-- PROVIDED RECORDS follows --
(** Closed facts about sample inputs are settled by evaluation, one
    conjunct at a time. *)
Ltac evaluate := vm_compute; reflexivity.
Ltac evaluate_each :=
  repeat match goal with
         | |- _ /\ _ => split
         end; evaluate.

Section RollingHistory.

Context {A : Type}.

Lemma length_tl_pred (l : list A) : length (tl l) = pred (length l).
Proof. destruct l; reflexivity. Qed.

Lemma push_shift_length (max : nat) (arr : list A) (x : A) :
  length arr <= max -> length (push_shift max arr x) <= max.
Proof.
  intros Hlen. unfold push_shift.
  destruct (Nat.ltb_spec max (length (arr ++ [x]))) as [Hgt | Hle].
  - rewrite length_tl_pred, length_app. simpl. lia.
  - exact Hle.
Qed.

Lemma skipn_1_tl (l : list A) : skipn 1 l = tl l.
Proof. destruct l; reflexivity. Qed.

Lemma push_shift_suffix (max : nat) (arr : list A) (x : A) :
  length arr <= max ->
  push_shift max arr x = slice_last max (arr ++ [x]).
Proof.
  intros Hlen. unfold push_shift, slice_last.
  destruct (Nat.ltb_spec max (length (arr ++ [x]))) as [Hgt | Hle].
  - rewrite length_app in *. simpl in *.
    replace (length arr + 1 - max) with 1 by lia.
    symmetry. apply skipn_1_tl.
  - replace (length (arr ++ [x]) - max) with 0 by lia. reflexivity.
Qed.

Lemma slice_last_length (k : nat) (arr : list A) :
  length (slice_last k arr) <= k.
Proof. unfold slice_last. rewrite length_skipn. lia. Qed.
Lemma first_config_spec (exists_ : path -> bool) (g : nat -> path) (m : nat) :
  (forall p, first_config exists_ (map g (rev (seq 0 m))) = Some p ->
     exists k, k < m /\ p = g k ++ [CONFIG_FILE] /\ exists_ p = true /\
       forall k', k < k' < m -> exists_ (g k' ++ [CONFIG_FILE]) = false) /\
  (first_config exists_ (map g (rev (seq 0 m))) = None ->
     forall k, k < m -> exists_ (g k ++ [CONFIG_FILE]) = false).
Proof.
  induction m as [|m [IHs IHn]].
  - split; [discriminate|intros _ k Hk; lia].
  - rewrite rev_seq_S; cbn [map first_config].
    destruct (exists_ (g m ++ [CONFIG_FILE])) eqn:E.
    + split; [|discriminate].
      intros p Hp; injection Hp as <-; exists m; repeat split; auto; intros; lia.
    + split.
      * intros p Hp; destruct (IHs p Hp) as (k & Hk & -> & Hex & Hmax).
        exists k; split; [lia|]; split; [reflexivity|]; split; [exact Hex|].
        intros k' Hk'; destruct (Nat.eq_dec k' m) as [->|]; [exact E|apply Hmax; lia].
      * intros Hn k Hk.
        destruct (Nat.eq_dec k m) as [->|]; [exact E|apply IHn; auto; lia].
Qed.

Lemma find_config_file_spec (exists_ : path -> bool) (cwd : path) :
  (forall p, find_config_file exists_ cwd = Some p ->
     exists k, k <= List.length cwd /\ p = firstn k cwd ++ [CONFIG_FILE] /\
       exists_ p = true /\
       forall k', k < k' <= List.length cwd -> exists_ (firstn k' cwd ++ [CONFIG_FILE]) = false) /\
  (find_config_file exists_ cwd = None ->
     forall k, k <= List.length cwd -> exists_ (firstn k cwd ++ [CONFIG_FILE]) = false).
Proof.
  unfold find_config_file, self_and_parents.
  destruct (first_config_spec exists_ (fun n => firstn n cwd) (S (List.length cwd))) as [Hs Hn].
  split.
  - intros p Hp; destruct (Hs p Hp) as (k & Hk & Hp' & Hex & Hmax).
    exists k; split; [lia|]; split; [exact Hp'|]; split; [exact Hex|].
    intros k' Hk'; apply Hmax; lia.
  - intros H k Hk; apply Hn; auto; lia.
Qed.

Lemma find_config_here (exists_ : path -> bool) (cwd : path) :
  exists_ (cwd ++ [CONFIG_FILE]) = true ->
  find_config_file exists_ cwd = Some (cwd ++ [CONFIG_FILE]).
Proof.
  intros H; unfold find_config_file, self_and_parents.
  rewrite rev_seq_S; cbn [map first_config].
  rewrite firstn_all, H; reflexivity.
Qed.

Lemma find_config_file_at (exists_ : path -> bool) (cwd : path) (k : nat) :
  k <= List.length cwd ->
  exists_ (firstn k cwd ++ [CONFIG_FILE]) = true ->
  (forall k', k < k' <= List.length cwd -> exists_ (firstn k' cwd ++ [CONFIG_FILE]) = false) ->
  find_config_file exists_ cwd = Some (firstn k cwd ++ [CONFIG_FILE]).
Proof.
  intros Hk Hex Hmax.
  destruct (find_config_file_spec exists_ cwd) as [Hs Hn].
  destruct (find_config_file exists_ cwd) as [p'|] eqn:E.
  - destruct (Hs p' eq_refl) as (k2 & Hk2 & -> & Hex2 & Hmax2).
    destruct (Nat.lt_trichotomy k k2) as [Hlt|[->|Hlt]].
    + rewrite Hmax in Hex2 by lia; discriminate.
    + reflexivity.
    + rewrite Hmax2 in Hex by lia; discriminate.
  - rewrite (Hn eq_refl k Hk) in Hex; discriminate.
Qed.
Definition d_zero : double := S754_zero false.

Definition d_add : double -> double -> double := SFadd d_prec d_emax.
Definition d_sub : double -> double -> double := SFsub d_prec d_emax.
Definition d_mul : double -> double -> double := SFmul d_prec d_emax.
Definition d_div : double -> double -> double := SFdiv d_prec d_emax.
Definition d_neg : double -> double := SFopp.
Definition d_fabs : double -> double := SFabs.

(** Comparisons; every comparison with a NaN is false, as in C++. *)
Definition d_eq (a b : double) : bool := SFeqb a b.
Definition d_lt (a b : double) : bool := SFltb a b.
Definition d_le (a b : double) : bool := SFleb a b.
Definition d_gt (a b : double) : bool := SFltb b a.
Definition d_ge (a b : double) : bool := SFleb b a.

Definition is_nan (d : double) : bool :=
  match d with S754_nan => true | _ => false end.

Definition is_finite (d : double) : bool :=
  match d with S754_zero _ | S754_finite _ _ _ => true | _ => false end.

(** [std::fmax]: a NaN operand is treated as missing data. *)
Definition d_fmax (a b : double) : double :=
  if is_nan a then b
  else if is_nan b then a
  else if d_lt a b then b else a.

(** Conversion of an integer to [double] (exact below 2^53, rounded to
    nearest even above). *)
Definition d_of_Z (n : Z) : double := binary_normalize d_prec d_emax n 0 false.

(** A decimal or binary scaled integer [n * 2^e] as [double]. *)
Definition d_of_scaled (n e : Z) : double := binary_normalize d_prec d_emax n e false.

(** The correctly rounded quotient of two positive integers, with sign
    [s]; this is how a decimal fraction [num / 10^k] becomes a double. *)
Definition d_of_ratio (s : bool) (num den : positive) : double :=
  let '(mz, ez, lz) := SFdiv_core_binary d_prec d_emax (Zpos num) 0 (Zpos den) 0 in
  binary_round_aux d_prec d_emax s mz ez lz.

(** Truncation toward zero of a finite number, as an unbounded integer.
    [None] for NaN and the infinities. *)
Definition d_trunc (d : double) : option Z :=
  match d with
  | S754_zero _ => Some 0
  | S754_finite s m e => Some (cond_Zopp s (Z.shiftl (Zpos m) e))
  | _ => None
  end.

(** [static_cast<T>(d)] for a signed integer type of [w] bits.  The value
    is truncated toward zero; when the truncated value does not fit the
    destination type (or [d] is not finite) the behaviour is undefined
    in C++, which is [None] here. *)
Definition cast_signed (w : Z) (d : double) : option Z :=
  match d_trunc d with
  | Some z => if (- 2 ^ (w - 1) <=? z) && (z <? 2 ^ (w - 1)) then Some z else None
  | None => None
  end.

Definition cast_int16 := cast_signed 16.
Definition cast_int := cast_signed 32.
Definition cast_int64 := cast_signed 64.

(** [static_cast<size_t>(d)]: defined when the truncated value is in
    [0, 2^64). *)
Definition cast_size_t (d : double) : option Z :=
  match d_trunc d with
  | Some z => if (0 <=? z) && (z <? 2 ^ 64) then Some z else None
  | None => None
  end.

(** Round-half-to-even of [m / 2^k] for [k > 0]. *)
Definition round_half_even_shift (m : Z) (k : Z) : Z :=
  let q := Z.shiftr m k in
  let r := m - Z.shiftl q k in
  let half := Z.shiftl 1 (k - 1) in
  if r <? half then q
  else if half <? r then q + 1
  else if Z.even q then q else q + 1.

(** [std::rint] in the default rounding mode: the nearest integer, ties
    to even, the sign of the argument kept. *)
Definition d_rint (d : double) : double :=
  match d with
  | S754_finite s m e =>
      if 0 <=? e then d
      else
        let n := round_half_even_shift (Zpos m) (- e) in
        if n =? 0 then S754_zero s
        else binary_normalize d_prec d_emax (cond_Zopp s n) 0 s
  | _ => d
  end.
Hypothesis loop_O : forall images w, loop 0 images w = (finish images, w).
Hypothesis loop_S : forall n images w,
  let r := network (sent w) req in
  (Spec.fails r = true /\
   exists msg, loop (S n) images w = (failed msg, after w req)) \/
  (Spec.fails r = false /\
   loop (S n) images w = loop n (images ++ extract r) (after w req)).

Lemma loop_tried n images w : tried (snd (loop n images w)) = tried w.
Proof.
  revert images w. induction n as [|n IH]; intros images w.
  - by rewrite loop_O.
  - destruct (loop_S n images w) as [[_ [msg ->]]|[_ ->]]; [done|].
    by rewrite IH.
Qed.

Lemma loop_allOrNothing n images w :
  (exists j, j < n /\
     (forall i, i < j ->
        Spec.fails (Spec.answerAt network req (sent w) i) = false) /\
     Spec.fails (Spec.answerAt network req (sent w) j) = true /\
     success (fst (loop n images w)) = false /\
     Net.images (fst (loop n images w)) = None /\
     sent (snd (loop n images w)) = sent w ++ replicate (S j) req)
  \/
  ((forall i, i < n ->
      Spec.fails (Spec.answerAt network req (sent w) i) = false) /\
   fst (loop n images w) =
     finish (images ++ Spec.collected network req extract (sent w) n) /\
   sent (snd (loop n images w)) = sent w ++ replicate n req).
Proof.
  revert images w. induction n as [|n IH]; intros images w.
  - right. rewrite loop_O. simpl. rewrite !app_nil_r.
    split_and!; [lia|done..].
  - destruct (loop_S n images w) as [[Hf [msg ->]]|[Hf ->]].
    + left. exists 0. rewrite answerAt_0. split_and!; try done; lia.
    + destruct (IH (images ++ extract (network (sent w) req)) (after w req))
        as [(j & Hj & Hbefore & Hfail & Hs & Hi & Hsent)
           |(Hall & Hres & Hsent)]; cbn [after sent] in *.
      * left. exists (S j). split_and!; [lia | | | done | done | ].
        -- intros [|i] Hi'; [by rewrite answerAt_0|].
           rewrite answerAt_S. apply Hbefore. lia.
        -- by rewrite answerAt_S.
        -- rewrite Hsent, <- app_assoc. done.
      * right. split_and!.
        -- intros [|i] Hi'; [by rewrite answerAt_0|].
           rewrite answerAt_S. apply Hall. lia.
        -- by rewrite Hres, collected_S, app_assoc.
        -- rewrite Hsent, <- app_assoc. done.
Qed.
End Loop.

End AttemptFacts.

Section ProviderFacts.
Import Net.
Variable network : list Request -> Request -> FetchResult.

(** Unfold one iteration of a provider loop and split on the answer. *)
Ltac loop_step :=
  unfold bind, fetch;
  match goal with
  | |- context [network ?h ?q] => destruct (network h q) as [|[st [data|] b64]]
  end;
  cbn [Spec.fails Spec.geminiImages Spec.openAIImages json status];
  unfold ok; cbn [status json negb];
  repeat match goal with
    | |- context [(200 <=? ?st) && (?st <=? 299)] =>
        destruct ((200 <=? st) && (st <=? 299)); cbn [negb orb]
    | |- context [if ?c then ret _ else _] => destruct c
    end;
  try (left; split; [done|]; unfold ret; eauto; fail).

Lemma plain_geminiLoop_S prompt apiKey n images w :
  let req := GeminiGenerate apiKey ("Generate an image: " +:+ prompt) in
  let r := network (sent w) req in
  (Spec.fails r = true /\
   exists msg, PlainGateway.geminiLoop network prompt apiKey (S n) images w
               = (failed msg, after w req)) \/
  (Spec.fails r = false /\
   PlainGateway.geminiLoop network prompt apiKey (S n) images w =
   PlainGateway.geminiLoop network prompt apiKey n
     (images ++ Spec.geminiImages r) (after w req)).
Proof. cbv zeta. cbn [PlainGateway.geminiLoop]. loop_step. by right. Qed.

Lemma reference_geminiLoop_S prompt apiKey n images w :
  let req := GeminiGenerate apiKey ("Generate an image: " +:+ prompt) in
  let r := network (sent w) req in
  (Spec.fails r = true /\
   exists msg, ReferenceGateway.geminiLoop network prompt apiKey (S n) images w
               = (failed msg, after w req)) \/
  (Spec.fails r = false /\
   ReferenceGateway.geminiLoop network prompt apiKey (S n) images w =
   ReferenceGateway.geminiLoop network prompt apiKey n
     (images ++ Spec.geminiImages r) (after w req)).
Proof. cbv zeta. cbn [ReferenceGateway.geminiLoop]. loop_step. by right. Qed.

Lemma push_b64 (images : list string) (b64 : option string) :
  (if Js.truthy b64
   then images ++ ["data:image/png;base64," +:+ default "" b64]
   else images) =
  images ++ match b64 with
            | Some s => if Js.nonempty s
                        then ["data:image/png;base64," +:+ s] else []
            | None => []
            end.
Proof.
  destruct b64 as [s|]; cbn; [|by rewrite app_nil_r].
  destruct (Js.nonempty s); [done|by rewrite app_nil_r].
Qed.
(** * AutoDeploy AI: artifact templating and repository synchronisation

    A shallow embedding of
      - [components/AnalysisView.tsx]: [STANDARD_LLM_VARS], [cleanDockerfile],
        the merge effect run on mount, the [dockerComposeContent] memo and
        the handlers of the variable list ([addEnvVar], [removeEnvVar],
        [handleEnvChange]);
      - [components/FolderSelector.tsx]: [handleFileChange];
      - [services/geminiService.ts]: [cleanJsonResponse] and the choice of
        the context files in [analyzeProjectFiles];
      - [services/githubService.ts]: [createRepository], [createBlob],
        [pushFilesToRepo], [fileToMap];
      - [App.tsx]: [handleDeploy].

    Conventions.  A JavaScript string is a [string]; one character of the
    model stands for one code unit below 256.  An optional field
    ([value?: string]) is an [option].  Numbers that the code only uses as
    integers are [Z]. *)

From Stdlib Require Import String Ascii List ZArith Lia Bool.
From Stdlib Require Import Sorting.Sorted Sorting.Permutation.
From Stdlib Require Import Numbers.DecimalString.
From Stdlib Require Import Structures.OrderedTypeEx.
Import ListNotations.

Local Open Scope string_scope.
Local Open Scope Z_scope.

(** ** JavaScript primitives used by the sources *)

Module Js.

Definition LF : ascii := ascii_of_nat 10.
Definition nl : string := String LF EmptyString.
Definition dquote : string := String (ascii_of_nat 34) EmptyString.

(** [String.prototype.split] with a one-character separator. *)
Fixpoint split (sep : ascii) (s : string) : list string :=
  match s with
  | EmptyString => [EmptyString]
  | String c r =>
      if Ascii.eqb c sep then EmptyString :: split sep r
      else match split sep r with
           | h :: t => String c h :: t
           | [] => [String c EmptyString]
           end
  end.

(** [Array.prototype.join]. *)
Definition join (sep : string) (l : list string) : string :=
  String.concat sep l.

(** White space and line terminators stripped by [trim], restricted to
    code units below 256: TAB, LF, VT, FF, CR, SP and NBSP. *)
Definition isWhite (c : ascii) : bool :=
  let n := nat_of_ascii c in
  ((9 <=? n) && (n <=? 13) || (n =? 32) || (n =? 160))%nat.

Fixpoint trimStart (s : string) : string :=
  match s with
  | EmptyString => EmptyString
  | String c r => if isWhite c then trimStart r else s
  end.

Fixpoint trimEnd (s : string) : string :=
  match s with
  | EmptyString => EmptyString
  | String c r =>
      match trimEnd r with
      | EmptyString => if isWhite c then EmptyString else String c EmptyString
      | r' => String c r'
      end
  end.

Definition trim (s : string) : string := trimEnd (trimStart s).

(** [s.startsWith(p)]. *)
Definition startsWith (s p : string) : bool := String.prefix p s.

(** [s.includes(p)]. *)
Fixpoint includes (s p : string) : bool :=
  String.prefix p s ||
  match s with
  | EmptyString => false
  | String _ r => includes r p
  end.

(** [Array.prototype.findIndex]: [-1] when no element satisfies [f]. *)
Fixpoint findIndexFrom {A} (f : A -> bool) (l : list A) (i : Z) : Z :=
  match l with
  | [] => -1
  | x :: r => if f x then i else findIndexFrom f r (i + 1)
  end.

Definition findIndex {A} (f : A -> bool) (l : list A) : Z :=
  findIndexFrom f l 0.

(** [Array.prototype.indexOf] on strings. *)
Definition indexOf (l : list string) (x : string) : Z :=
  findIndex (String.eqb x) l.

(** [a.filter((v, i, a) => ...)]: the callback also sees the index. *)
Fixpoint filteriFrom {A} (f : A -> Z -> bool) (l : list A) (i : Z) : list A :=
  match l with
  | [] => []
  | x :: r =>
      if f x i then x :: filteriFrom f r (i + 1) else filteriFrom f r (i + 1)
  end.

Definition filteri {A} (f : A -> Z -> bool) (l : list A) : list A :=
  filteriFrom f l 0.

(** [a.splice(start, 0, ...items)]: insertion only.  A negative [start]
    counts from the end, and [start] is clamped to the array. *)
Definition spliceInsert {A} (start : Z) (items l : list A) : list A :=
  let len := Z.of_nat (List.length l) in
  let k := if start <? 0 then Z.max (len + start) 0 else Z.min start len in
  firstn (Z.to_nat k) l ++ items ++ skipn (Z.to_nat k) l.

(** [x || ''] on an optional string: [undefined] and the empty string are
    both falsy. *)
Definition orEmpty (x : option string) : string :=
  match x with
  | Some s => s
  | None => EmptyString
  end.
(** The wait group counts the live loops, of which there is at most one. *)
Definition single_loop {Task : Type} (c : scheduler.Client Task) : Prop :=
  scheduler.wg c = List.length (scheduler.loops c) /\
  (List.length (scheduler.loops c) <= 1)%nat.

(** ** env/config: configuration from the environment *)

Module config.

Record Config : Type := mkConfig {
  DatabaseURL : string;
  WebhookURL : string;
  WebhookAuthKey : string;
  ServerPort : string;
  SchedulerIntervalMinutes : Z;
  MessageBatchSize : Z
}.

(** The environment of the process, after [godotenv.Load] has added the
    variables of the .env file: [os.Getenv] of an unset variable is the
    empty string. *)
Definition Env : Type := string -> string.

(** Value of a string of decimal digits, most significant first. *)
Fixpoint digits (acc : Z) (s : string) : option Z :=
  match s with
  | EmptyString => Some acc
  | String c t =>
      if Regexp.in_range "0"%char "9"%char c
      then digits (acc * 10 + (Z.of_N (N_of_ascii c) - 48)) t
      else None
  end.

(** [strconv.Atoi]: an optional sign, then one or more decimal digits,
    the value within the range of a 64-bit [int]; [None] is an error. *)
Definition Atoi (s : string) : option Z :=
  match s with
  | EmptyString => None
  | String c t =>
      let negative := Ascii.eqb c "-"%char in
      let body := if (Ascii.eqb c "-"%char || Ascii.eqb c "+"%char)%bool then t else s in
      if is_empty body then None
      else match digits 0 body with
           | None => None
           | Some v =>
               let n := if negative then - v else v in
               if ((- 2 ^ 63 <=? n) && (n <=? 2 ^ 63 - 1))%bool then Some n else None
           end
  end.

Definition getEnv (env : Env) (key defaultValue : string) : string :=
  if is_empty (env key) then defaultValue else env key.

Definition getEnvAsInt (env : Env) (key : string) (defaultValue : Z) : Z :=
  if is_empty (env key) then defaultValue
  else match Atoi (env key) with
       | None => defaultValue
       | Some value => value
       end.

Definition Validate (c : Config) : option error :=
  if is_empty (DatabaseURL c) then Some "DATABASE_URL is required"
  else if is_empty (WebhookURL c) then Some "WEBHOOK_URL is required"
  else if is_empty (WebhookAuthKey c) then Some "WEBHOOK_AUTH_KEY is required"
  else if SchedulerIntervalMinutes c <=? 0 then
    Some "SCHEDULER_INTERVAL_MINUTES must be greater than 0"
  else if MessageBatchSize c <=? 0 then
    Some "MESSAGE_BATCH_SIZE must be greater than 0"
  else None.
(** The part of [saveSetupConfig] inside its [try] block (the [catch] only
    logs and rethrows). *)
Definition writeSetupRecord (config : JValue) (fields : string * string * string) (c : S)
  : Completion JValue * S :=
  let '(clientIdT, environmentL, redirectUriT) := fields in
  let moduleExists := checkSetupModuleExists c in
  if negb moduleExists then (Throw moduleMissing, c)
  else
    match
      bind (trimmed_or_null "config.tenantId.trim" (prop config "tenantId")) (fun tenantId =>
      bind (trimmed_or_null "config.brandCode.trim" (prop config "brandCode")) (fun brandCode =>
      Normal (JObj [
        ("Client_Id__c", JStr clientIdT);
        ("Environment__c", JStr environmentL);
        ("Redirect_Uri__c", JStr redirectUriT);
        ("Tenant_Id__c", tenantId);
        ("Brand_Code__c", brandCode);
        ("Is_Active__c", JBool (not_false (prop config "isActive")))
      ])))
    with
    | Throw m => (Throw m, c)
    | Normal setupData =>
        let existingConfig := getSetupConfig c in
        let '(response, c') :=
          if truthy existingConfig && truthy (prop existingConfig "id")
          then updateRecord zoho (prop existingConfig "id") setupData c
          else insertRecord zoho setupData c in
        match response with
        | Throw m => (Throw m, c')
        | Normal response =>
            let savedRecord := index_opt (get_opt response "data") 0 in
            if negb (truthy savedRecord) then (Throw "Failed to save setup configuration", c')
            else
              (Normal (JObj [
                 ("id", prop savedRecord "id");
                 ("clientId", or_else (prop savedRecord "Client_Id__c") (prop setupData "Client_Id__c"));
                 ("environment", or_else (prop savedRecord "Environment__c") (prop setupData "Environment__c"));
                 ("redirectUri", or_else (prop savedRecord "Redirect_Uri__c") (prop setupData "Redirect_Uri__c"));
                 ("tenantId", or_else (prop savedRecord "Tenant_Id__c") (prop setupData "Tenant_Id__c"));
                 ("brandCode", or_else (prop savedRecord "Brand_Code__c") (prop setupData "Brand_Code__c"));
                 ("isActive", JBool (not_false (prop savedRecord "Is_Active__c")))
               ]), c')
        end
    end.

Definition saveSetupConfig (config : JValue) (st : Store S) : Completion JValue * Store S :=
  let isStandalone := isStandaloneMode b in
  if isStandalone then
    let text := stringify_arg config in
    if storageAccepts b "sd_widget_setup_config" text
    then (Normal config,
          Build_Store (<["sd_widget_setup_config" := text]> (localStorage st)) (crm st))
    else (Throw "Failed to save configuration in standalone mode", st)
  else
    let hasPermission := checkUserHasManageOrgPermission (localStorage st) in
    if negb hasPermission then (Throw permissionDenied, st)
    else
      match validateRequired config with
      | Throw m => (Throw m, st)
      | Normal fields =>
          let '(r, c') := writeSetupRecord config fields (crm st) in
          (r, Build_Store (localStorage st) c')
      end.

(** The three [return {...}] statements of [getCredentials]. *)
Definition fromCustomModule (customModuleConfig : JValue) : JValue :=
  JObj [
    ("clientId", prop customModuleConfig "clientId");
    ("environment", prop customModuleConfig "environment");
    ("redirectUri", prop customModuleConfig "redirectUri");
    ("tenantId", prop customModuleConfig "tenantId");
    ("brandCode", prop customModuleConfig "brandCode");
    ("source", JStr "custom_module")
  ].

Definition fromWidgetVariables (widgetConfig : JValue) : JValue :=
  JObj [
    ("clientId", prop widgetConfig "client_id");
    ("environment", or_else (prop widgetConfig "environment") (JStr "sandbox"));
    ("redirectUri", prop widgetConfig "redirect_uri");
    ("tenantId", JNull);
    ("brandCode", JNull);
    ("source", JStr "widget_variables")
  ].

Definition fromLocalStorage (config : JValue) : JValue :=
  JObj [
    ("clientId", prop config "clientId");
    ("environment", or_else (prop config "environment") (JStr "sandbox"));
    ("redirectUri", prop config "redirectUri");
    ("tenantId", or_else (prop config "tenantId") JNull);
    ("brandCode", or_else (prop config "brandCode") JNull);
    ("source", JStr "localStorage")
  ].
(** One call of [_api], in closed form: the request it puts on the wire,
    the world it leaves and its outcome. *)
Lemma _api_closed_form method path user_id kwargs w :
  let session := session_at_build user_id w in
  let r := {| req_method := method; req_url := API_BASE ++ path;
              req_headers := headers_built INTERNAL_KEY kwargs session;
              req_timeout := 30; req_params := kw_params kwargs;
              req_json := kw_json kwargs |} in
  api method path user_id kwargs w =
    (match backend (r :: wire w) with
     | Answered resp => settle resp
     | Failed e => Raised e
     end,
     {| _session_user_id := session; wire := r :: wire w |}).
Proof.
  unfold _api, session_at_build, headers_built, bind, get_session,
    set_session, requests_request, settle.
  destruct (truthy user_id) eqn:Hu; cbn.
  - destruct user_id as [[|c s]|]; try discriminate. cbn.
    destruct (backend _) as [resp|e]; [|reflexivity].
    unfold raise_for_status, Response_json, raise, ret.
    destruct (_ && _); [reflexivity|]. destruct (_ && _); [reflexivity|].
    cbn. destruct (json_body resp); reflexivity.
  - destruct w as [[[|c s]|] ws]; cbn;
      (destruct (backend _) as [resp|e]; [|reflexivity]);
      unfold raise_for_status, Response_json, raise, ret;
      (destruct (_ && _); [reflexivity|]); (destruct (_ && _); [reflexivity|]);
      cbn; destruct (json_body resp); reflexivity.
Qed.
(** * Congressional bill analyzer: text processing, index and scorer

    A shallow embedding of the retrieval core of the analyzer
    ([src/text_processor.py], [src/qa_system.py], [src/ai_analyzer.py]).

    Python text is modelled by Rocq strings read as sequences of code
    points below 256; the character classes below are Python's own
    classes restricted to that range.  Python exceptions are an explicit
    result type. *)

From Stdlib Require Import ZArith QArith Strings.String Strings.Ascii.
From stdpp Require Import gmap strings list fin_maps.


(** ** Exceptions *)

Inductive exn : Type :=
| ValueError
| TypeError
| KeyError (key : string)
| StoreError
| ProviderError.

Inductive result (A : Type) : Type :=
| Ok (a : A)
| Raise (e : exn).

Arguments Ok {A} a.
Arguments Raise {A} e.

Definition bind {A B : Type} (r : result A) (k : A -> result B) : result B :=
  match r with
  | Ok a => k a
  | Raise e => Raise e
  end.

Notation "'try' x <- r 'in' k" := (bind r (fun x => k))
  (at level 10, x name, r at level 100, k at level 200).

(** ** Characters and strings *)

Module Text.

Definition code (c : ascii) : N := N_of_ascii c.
-- PROVIDED RECORDS concluded --
# WORK INSTRUCTION
Using the data above, reproduce exactly the lines from the line that contains "find_config_file exists_ cwd = Some (cwd" through the line that contains "- destruct (Hs", including both.

# OUTPUT BELOW
  find_config_file exists_ cwd = Some (cwd ++ [CONFIG_FILE]).
Proof.
  intros H; unfold find_config_file, self_and_parents.
  rewrite rev_seq_S; cbn [map first_config].
  rewrite firstn_all, H; reflexivity.
Qed.

Lemma find_config_file_at (exists_ : path -> bool) (cwd : path) (k : nat) :
  k <= List.length cwd ->
  exists_ (firstn k cwd ++ [CONFIG_FILE]) = true ->
  (forall k', k < k' <= List.length cwd -> exists_ (firstn k' cwd ++ [CONFIG_FILE]) = false) ->
  find_config_file exists_ cwd = Some (firstn k cwd ++ [CONFIG_FILE]).
Proof.
  intros Hk Hex Hmax.
  destruct (find_config_file_spec exists_ cwd) as [Hs Hn].
  destruct (find_config_file exists_ cwd) as [p'|] eqn:E.
  - destruct (Hs p' eq_refl) as (k2 & Hk2 & -> & Hex2 & Hmax2).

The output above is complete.